» **TASK GOAL**
Write out exactly the lines of the entries below from the one holding "intros Hap Hij" to the one holding "- intros i p", inclusive, and leave out all other lines.

» **RECORDS PROVIDED**

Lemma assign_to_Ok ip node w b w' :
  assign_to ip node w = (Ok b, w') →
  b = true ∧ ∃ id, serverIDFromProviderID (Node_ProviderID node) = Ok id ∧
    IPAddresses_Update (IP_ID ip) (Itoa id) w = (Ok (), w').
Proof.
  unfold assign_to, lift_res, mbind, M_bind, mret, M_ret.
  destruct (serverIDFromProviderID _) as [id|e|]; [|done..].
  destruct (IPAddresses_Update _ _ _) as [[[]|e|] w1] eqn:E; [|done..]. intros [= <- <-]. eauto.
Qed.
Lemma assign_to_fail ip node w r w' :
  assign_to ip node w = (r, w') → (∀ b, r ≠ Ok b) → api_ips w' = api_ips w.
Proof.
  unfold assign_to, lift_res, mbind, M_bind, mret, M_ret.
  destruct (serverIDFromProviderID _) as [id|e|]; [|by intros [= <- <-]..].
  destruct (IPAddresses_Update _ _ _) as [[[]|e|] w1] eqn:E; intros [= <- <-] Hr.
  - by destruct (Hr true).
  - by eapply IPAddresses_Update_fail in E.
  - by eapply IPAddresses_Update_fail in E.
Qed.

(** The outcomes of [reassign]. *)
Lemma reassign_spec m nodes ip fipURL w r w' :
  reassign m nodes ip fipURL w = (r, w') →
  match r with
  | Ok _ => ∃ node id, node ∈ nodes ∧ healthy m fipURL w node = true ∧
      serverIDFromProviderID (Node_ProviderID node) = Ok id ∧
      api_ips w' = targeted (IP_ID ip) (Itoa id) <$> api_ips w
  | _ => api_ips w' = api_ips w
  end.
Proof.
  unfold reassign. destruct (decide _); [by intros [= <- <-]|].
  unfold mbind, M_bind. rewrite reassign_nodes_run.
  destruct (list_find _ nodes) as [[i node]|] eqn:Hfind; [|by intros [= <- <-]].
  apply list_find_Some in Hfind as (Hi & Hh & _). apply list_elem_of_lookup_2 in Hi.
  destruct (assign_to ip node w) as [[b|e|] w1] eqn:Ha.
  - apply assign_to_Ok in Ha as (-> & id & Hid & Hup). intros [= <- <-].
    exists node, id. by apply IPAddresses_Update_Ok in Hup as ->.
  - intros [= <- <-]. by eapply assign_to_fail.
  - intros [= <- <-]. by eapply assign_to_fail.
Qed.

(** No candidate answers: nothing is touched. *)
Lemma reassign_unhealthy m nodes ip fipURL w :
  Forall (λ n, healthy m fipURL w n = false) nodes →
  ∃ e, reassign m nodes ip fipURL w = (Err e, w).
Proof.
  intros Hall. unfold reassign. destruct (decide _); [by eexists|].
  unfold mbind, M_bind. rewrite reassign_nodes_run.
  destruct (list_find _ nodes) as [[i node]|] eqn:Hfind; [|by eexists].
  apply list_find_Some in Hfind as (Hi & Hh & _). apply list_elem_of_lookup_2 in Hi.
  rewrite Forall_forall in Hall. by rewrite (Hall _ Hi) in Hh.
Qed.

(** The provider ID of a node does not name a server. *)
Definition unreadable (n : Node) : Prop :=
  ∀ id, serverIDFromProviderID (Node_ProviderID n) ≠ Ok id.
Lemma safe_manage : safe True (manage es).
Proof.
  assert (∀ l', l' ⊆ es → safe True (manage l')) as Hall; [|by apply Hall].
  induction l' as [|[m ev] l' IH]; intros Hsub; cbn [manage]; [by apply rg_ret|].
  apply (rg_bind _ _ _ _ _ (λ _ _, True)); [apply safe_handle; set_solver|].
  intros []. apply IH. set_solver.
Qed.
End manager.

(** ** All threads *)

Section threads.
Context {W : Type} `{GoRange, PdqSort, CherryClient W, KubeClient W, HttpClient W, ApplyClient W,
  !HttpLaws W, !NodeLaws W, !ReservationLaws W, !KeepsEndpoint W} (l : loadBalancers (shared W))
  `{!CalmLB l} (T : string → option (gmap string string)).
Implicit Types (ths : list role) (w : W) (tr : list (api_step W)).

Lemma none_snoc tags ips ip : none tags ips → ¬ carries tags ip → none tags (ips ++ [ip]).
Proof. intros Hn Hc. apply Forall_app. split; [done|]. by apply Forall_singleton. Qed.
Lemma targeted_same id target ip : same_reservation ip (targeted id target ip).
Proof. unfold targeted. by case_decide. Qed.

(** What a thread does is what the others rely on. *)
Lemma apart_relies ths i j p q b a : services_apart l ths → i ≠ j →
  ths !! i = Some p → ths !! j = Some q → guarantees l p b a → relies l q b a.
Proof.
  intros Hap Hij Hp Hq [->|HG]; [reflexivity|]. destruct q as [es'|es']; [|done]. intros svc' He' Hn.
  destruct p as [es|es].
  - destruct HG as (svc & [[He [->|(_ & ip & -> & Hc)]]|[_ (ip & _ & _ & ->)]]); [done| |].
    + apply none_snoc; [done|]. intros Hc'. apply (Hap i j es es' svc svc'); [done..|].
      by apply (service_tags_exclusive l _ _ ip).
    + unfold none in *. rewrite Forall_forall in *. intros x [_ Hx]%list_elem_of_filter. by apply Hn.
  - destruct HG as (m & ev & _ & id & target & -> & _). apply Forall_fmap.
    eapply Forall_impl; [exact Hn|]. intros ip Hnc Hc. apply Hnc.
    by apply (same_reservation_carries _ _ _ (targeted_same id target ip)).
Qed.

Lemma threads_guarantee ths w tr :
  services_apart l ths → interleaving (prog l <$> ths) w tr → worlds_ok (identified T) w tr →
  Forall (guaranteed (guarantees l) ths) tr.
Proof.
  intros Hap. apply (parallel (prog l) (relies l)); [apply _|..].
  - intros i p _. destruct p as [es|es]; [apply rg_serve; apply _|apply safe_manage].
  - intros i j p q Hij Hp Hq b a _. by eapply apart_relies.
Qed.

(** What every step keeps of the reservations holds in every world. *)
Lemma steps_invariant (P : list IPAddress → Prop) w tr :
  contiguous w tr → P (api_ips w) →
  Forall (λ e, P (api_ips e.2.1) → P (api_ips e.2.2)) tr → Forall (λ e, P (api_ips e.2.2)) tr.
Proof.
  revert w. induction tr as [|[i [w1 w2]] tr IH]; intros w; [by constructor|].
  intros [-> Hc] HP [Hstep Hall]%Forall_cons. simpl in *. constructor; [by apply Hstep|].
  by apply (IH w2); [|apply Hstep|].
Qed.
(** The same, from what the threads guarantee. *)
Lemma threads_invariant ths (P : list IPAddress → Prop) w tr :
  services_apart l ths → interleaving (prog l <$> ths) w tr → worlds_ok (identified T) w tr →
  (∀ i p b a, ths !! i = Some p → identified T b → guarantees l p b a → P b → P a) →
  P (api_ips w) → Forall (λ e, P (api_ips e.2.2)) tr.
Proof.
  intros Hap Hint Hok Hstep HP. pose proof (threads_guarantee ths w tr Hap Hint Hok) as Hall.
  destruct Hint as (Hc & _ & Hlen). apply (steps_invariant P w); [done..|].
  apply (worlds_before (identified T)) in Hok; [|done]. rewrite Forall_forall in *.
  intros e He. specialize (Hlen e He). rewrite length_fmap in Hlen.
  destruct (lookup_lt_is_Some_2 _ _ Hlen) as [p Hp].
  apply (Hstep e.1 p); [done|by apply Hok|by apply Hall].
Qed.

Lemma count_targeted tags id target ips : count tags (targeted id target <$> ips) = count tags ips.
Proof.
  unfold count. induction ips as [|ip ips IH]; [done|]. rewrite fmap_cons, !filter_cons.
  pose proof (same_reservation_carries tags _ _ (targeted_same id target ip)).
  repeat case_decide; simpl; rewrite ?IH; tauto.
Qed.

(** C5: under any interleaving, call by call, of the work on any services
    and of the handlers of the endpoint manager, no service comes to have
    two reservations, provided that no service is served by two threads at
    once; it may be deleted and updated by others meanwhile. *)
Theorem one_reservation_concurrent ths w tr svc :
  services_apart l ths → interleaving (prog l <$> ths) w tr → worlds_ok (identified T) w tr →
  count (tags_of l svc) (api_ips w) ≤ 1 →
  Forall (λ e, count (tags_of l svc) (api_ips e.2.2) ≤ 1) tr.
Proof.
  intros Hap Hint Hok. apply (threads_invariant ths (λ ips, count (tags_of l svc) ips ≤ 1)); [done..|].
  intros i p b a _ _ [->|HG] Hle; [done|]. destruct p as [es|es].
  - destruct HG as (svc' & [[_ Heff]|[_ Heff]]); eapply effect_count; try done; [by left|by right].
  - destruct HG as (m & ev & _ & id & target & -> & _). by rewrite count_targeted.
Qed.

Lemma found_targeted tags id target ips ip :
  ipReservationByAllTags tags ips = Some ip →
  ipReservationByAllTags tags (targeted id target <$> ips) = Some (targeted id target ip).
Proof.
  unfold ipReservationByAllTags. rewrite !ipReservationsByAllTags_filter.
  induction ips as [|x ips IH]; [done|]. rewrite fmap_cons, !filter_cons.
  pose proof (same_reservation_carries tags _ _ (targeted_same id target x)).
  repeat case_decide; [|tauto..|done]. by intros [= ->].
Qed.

» **OUTPUT**
  intros Hap Hij Hp Hq [->|HG]; [reflexivity|]. destruct q as [es'|es']; [|done]. intros svc' He' Hn.
  destruct p as [es|es].
  - destruct HG as (svc & [[He [->|(_ & ip & -> & Hc)]]|[_ (ip & _ & _ & ->)]]); [done| |].
    + apply none_snoc; [done|]. intros Hc'. apply (Hap i j es es' svc svc'); [done..|].
      by apply (service_tags_exclusive l _ _ ip).
    + unfold none in *. rewrite Forall_forall in *. intros x [_ Hx]%list_elem_of_filter. by apply Hn.
  - destruct HG as (m & ev & _ & id & target & -> & _). apply Forall_fmap.
    eapply Forall_impl; [exact Hn|]. intros ip Hnc Hc. apply Hnc.
    by apply (same_reservation_carries _ _ _ (targeted_same id target ip)).
Qed.

Lemma threads_guarantee ths w tr :
  services_apart l ths → interleaving (prog l <$> ths) w tr → worlds_ok (identified T) w tr →
  Forall (guaranteed (guarantees l) ths) tr.
Proof.
  intros Hap. apply (parallel (prog l) (relies l)); [apply _|..].
  - intros i p _. destruct p as [es|es]; [apply rg_serve; apply _|apply safe_manage].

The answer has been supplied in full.